We also acknowledge the limitations and challenges associated with stakeholder participation and ownership. When engaging with stakeholders, not everyone’s view can be represented, as ‘stakeholders’ are non-homogenous groups of people with differing motives and purposes. Participation is a highly political process where existing power relations may be reinforced [31]. Though often overlooked, it is important to engage stakeholders at a local and community level, particularly to feedback research findings to participants and communities. RAF was able to play a part in facilitating participation to some extent: it acted as a bridging organisation creating forums for dialogue or partnering researchers with civil society (such as NGOs). By supporting qualitative and mixed methods studies that capture the voices of the poor, RAF supported the ‘participation’ of ordinary citizens [44].
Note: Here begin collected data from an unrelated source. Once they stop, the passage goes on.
(* ===== verification/HeapSpec.v ===== *)
(** * The kernel heap: what its operations promise

    The memory in the hands of the heap's clients is what is mapped and not free ([used]).
    Every operation is described by what it does to that set and to the contents of it. *)
From stdpp Require Import base numbers list sorting.
From S2P Require Import Prelude Align ATree Heap.

(** ** Flags *)

(** No attributes but the one for zero memory. *)
Definition plain (f : Z) : Prop := Z.land f 0xe0 = 0.
Definition bit_attr (a : Z) : Prop := a = 0 \/ a = 1.

Lemma land_16 f : Z.land f 16 = if Z.testbit f 4 then 16 else 0.
Proof.
  apply Z.bits_inj'. intros n Hn. rewrite Z.land_spec. destruct (Z.eq_dec n 4) as [->|Hne].
  - change (Z.testbit 16 4) with true. rewrite andb_true_r. by destruct (Z.testbit f 4).
  - assert (E : Z.testbit 16 n = false).
    { change 16 with (2 ^ 4). apply Z.pow2_bits_false. lia. }
    rewrite E, andb_false_r. destruct (Z.testbit f 4); [by rewrite E|by rewrite Z.bits_0].
Qed.
Lemma wants_zero_bit f : wants_zero f = Z.testbit f 4.
Proof. unfold wants_zero, GFP_CALLOC. rewrite land_16. by destruct (Z.testbit f 4). Qed.

Lemma gt_attr f : plain f -> GFP_GTPAGEATTR f = if wants_zero f then 1 else 0.
Proof.
  intros Hp. unfold GFP_GTPAGEATTR, GFP_MASK_FREE. change 0xf0 with (Z.lor 16 0xe0).
  rewrite Z.land_lor_distr_r, Hp, Z.lor_0_r, land_16, wants_zero_bit. by destruct (Z.testbit f 4).
Qed.
Lemma plain_no_calloc f : plain f -> plain (no_calloc f).
Proof.
  unfold plain, no_calloc. intros Hp. rewrite <- Z.land_assoc, (Z.land_comm (Z.lnot _)), Z.land_assoc, Hp. done.
Qed.
Lemma wants_no_calloc f : wants_zero (no_calloc f) = false.
Proof.
  rewrite wants_zero_bit. unfold no_calloc. rewrite Z.land_spec. change (Z.testbit (Z.lnot GFP_CALLOC) 4) with false.
  apply andb_false_r.
Qed.
(** The flags a range of memory with the attributes [a] is passed on with. *)
Lemma mix_flags f a :
  plain f -> bit_attr a ->
  plain (Z.lor (no_calloc f) (GFP_STPAGEATTR a)) /\
  wants_zero (Z.lor (no_calloc f) (GFP_STPAGEATTR a)) = is_zero a.
Proof.
  intros Hp Ha. assert (Hs : Z.land (GFP_STPAGEATTR a) 0xe0 = 0) by (by destruct Ha as [->| ->]).
  split.
  - unfold plain. rewrite Z.land_lor_distr_l, Hs, Z.lor_0_r. by apply plain_no_calloc.
  - pose proof (wants_no_calloc f) as Hn. rewrite wants_zero_bit in *. rewrite Z.lor_spec, Hn. by destruct Ha as [->| ->].
Qed.

Lemma mix_attr f a :
  plain f -> bit_attr a -> a = GFP_GTPAGEATTR (Z.lor (no_calloc f) (GFP_STPAGEATTR a)).
Proof. intros Hp Ha. destruct (mix_flags f a Hp Ha) as [H1 H2]. rewrite gt_attr, H2 by done. by destruct Ha as [->| ->]. Qed.

Lemma attr_cases f : plain f -> bit_attr (GFP_GTPAGEATTR f) /\ is_zero (GFP_GTPAGEATTR f) = wants_zero f.
Proof. intros Hp. rewrite gt_attr by done. destruct (wants_zero f); split; try done; [by right|by left]. Qed.

(** ** Where pages come from *)

Definition inside (p n x : Z) : Prop := p <= x < p + n.
Definition zero (c : contents) (p n : Z) : Prop := forall x, inside p n x -> c x = Some 0.

(** What the heap relies on of [core_page_alloc] and its companions: whole pages that nobody
    has, zero if asked for, with everything that is mapped left alone. *)
Class PageSource (P : Type) `{!PageOps P} : Type := {
  source_ok : P -> Prop;
  mapped : P -> Z -> Prop;
  (** memory for a request of that size, without which [core_page_alloc] need not return *)
  enough : P -> Z -> bool;
  accepts : Z -> Prop;
  accepts_type f g : Z.land f GFP_MASK_TYPE = Z.land g GFP_MASK_TYPE -> accepts f -> accepts g;
  mapped_bounds s x : source_ok s -> mapped s x -> 4096 <= x < 2 ^ 32 - 4096;
  page_alloc_ok n f s c :
    source_ok s -> accepts f -> 0 < n -> n mod 4096 = 0 -> n < 2 ^ 32 -> enough s n = true ->
    exists p s' c', core_page_alloc n f s c = Ret (Some p, s', c') /\ source_ok s' /\
      (forall x, mapped s x -> c' x = c x) /\
      p mod 4096 = 0 /\ (forall x, inside p n x -> ~ mapped s x) /\
      (forall x, mapped s' x <-> mapped s x \/ inside p n x) /\
      (wants_zero f = true -> zero c' p n);
  page_free_ok p n f s c :
    source_ok s -> accepts f -> 0 < n -> p mod 4096 = 0 -> n mod 4096 = 0 ->
    (forall x, inside p n x -> mapped s x) -> (wants_zero f = true -> zero c p n) ->
    exists s' c', core_page_free p n f s c = Ret (s', c') /\ source_ok s' /\
      (forall x, mapped s' x <-> mapped s x /\ ~ inside p n x) /\
      (forall x, mapped s' x -> c' x = c x) }.

Lemma type_bits f g :
  (forall n, 0 <= n < 3 -> Z.testbit f n = Z.testbit g n) -> Z.land f GFP_MASK_TYPE = Z.land g GFP_MASK_TYPE.
Proof.
  intros H. apply Z.bits_inj'. intros n Hn. rewrite !Z.land_spec. change GFP_MASK_TYPE with (Z.ones 3).
  destruct (Z.lt_ge_cases n 3); [by rewrite H by lia|]. rewrite Z.ones_spec_high by lia. by rewrite !andb_false_r.
Qed.
Lemma accepts_mix {P} `{!PageOps P, !PageSource P} f a :
  accepts f -> bit_attr a -> accepts (Z.lor (no_calloc f) (GFP_STPAGEATTR a)).
Proof.
  intros Hf Ha. apply (accepts_type f); [|done]. apply type_bits. intros n Hn. unfold no_calloc.
  rewrite Z.lor_spec, Z.land_spec, Z.lnot_spec by lia. change GFP_CALLOC with (2 ^ 4). rewrite Z.pow2_bits_false by lia.
  unfold GFP_STPAGEATTR. rewrite (Z.shiftl_spec_low _ 4) by lia. by rewrite andb_true_r, orb_false_r.
Qed.

(** ** Free ranges *)

Record slot : Set := Slot { s_addr : Z; s_size : Z; s_attr : Z }.
#[export] Instance slot_eq_dec : EqDecision slot.
Proof. solve_decision. Defined.
Definition leaf_of (s : slot) : leaf unit := Leaf (s_addr s) (s_addr s + s_size s - 1) tt.
Definition in_slot (s : slot) (x : Z) : Prop := inside (s_addr s) (s_size s) x.
Definition slot_ok (s : slot) : Prop :=
  s_addr s mod 8 = 0 /\ s_size s mod 8 = 0 /\ 24 <= s_size s /\ bit_attr (s_attr s) /\
  4096 <= s_addr s /\ s_addr s + s_size s <= 2 ^ 32 - 4096.
Definition far (s1 s2 : slot) : Prop :=
  s_addr s1 + s_size s1 <= s_addr s2 \/ s_addr s2 + s_size s2 <= s_addr s1.

Lemma MIN_24 : HEAP_MIN_MALLOC = 24.
Proof. reflexivity. Qed.
Lemma slot_fits s : slot_ok s -> fits 32 (leaf_of s).
Proof.
  intros (Ha & Hs & Hm & _ & Hl & Hh). unfold fits, leaf_ok, leaf_of. cbn [a_vmin a_vmax].
  change (2 ^ 32) with 4294967296 in *. split; [|lia]. split; [lia|]. split.
  - apply Z.even_spec. exists (s_addr s / 2). mlia.
  - apply Z.odd_spec. exists ((s_addr s + s_size s - 1) / 2). mlia.
Qed.
Lemma covers_slot s x : covers (leaf_of s) x = true <-> in_slot s x.
Proof. rewrite covers_spec. unfold in_slot, inside, leaf_of. cbn [a_vmin a_vmax]. lia. Qed.
Lemma far_disjoint s1 s2 : disjoint_leaf (leaf_of s1) (leaf_of s2) <-> far s1 s2.
Proof. unfold disjoint_leaf, far, leaf_of. cbn [a_vmin a_vmax]. lia. Qed.
Lemma far_in s1 s2 x : far s1 s2 -> in_slot s1 x -> ~ in_slot s2 x.
Proof. unfold far, in_slot, inside. lia. Qed.
Lemma far_sym s1 s2 : far s1 s2 -> far s2 s1.
Proof. unfold far. lia. Qed.

(** A tree of free ranges. *)
Definition tree_of (t : atree unit) (S : list slot) : Prop :=
  tree_ok 32 t /\ elements t ≡ₚ map leaf_of S.

Lemma tree_of_perm t S S' : tree_of t S -> S ≡ₚ S' -> tree_of t S'.
Proof. intros [Ht He] Hp. split; [done|]. by rewrite He, Hp. Qed.

Lemma tree_head t s S : tree_of t (s :: S) -> forall s', s' ∈ S -> far s s'.
Proof.
  intros [Ht He] s' Hs'. assert (Ha : apart t) by (eapply wf_apart; [exact Ht|unfold ATREE_LEVEL0; lia]).
  apply far_disjoint. cbn [map] in He. revert He. generalize (leaf_of s) as l. intros l He.
  assert (Hl : l ∈ elements t) by (rewrite He; by left).
  assert (Hl' : exists t', elements t ≡ₚ l :: t' /\ Forall (disjoint_leaf l) t').
  { clear He Ht. induction t as [|l0 mn IHn mx IHx]; [by apply elem_of_nil in Hl|].
    destruct Ha as (Hn & Hx & Hnx & Ha1 & Ha2). cbn [elements] in *.
    apply elem_of_cons in Hl as [->|Hl].
    - eexists. split; [done|]. by apply Forall_app.
    - apply elem_of_app in Hl as [Hl|Hl].
      + destruct (IHn Ha1 Hl) as (r & Er & Fr). exists (l0 :: r ++ elements mx). split.
        * rewrite Er. by rewrite <- app_comm_cons, perm_swap.
        * unfold clear_of in Hn. rewrite Er in Hn. apply Forall_cons in Hn as [Hn _].
          rewrite Forall_forall in Hnx. constructor; [by apply disjoint_leaf_sym|].
          apply Forall_app. split; [done|]. by apply Hnx.
      + destruct (IHx Ha2 Hl) as (r & Er & Fr). exists (l0 :: elements mn ++ r). split.
        * rewrite Er. by rewrite <- Permutation_middle, perm_swap.
        * unfold clear_of in Hx. rewrite Er in Hx. apply Forall_cons in Hx as [Hx _].
          constructor; [by apply disjoint_leaf_sym|]. apply Forall_app. split; [|done].
          apply Forall_forall. intros y Hy. rewrite Forall_forall in Hnx. specialize (Hnx y Hy).
          unfold clear_of in Hnx. rewrite Er in Hnx. apply Forall_cons in Hnx as [Hnx _].
          by apply disjoint_leaf_sym. }
  destruct Hl' as (t' & Et & Ft). rewrite Et in He. apply Permutation_cons_inv in He.
  rewrite He in Ft. rewrite Forall_forall in Ft. apply Ft. by apply list_elem_of_In, in_map, list_elem_of_In.
Qed.

Lemma semi_root : semi_ok 32 (ATREE_SEMI0 32) (ATREE_LEVEL0 32).
Proof. by apply semi_ok_root. Qed.

(** A free range is at the end of a path. *)
Definition located (t : atree unit) (path : list link) (semi level : Z) (s : slot) : Prop :=
  (exists mn mx, slot_get t path = Node (leaf_of s) mn mx) /\
  slot_semi (ATREE_SEMI0 32) (ATREE_LEVEL0 32) path = (semi, level).

Lemma pop_located t S path semi level s :
  tree_of t (s :: S) -> located t path semi level s ->
  exists sub, pop_at 32 (slot_get t path) semi level = Ret (leaf_of s, sub) /\ tree_of (slot_set t path sub) S.
Proof.
  intros [Ht He] [(mn & mx & Hg) Hss]. pose proof (slot_semi_ok 32 _ _ _ _ _ _ _ semi_root Ht Hg) as Hs.
  rewrite Hss in Hs. destruct Hs as [Hs Hw]. rewrite Hg.
  destruct (pop_at_ok 32 _ _ _ _ _ Hs Hw) as (sub & E & Hw' & Hp). exists sub. split; [done|].
  destruct (slot_set_ok _ _ t path semi level (leaf_of s) (slot_get t path) sub Ht eq_refl Hss) as [H1 H2];
    [by rewrite Hg; cbn [elements]; rewrite Hp|done|].
  split; [done|]. rewrite He in H2. cbn [map] in H2. symmetry. by apply Permutation_cons_inv in H2.
Qed.

Lemma elem_slot S l : l ∈ map leaf_of S -> exists s S', leaf_of s = l /\ S ≡ₚ s :: S'.
Proof.
  intros Hl. apply list_elem_of_In, in_map_iff in Hl as (s & Es & Hin). apply list_elem_of_In in Hin.
  apply elem_of_Permutation in Hin as [S' HS']. by exists s, S'.
Qed.

Lemma plocate_ok t S key :
  tree_of t S -> 0 <= key < 2 ^ 32 ->
  (exists path semi level s S',
     plocate_at 32 t key (ATREE_SEMI0 32) (ATREE_LEVEL0 32) = Ret (Some (path, semi, level)) /\
     located t path semi level s /\ S ≡ₚ s :: S' /\ in_slot s key) \/
  (plocate_at 32 t key (ATREE_SEMI0 32) (ATREE_LEVEL0 32) = Ret None /\ forall s, s ∈ S -> ~ in_slot s key).
Proof.
  intros [Ht He] Hk. pose proof (key_root 32 key ltac:(lia) Hk) as Hki.
  destruct (plocate_at_ok 32 _ _ _ _ semi_root Ht Hki) as [(p & l & mn & mx & E & _ & Hg & Hc)|(E & _ & Hf)].
  - left. pose proof (slot_get_elem _ _ _ _ _ Hg) as Hin. rewrite He in Hin.
    apply elem_slot in Hin as (s & S' & <- & HS). destruct (slot_semi _ _ p) as [sm lv] eqn:Es.
    exists p, sm, lv, s, S'. split; [exact E|]. split; [split; [by do 2 eexists|done]|].
    split; [done|]. by apply covers_slot.
  - right. split; [done|]. intros s Hs Hi. rewrite He in Hf. rewrite Forall_forall in Hf.
    apply covers_slot in Hi. rewrite Hf in Hi; [done|]. by apply list_elem_of_In, in_map, list_elem_of_In.
Qed.

Lemma clear_far t S s : tree_of t S -> (forall s', s' ∈ S -> far s s') -> clear_of (leaf_of s) t.
Proof.
  intros [_ He] Hf. unfold clear_of. rewrite He. apply Forall_forall. intros l Hl.
  apply elem_slot in Hl as (s' & S' & <- & HS). apply far_disjoint, Hf. rewrite HS. by left.
Qed.

Lemma pinsert_slot t S s :
  tree_of t S -> slot_ok s -> (forall s', s' ∈ S -> far s s') ->
  exists path semi level t',
    pinsert_at 32 t (leaf_of s) (ATREE_SEMI0 32) (ATREE_LEVEL0 32) = Ret (path, semi, level, t') /\
    located t' path semi level s /\ tree_of t' (s :: S).
Proof.
  intros Ht Hs Hf. pose proof Ht as [Hok He].
  destruct (pinsert_at_ok 32 _ _ t (leaf_of s) semi_root) as (p & t' & E & [Hw Hp] & mn & mx & Hg).
  { apply fits_pre; [lia|done|by apply slot_fits|by eapply clear_far]. }
  destruct (slot_semi _ _ p) as [sm lv] eqn:Es. exists p, sm, lv, t'. split; [exact E|].
  split; [split; [by do 2 eexists|done]|]. split; [done|]. cbn [map]. by rewrite Hp, He.
Qed.

Lemma insert_slot t S s :
  tree_of t S -> slot_ok s -> (forall s', s' ∈ S -> far s s') ->
  exists t', insert 32 t (leaf_of s) = Ret t' /\ tree_of t' (s :: S).
Proof.
  intros Ht Hs Hf. pose proof Ht as [Hok He].
  destruct (insert_at_inserts 32 (ATREE_LEVEL0 32) (ATREE_SEMI0 32) t (leaf_of s)) as (t' & E & Hw & Hp);
    [apply semi_root|apply fits_pre; [lia|done|by apply slot_fits|by eapply clear_far]|].
  exists t'. split; [exact E|]. split; [done|]. cbn [map]. by rewrite Hp, He.
Qed.

Lemma remove_slot t S s :
  tree_of t (s :: S) -> slot_ok s ->
  exists t', remove 32 t (s_addr s) = Ret (Some (leaf_of s), t') /\ tree_of t' S.
Proof.
  intros Ht Hs. pose proof Ht as [Hok He]. pose proof Hs as (_ & _ & Hm & _ & Hl & Hh).
  change (2 ^ 32) with 4294967296 in Hh.
  assert (Hk : key_in (ATREE_SEMI0 32) (ATREE_LEVEL0 32) (s_addr s)).
  { apply key_root; [lia|]. change (2 ^ 32) with 4294967296. lia. }
  assert (Hc : covers (leaf_of s) (s_addr s) = true) by (apply covers_slot; unfold in_slot, inside; lia).
  destruct (remove_at_ok 32 _ _ t (s_addr s) semi_root Hok Hk) as [(l & t' & E & Hcl & Hw & Hp)|[_ Hf]].
  - assert (l = leaf_of s) as ->.
    { eapply (apart_unique t); [eapply wf_apart; [exact Hok|unfold ATREE_LEVEL0; lia]| | |exact Hcl|exact Hc].
      - rewrite Hp. by left.
      - rewrite He. by left. }
    exists t'. split; [exact E|]. split; [done|]. rewrite He in Hp. cbn [map] in Hp.
    symmetry. by apply Permutation_cons_inv in Hp.
  - rewrite He in Hf. cbn [map] in Hf. apply Forall_cons in Hf as [Hf _]. congruence.
Qed.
Evidence-informed policymaking

Our paper began with the idea of evidence-based policymaking. However, it is well recognised that policy is influenced by more than just evidence, with politics, lobby groups, media, and chance playing a part [49],[50]. The types of evidence that are considered in policymaking are varied. Multiple sources of knowledge and information and various types of research-based evidence interact with the belief and value systems of policymakers and influence their decisions, sometimes in subtle and indirect ways [51]. Organizational values and cultures and decision-making processes vary from one setting to another; hence, contexts inevitably play a significant role in how decisions are made. Making policy decisions solely based on evidence may simply be an aspirational goal. Understanding how evidence can inform policymaking will help researchers identify types of research evidence useful for policymakers and work together to improve public health policies and eventually health outcomes. This means that what has been done by RAF is only a start and questions of how to build on its legacy need to be considered before the gained momentum is lost.

The future

There will be no quick fixes in tackling such complex issues in the future of Pakistan. The building of robust healthcare systems is an area where many low- and middle-income countries have been underperforming [52]. These systems will require stronger health infrastructure, more health workers, greater access to medical products, more responsive health services, and more equitable access to these services. It has been estimated that the cost for health system strengthening will be about $30bn annually for the next few decades. The upside is that such funds can be sourced from a combination of aid and domestic spending given the economic growth and productivity of many low- and middle-income countries [53], provided they increase their domestic health spending. Impressive gains have been made in moving towards reaching MDG-4 and −5. RAF, as well as the many groups, academia, NGOs, and government programmes not directly funded by RAF but which dared to step outside their comfort zone and embrace participation in RAF’s aims, have made key contributions, as attested by this collection of papers. The challenge for the future will be to build on these foundations to welcome a new era of health, wealth, and growth for Pakistan.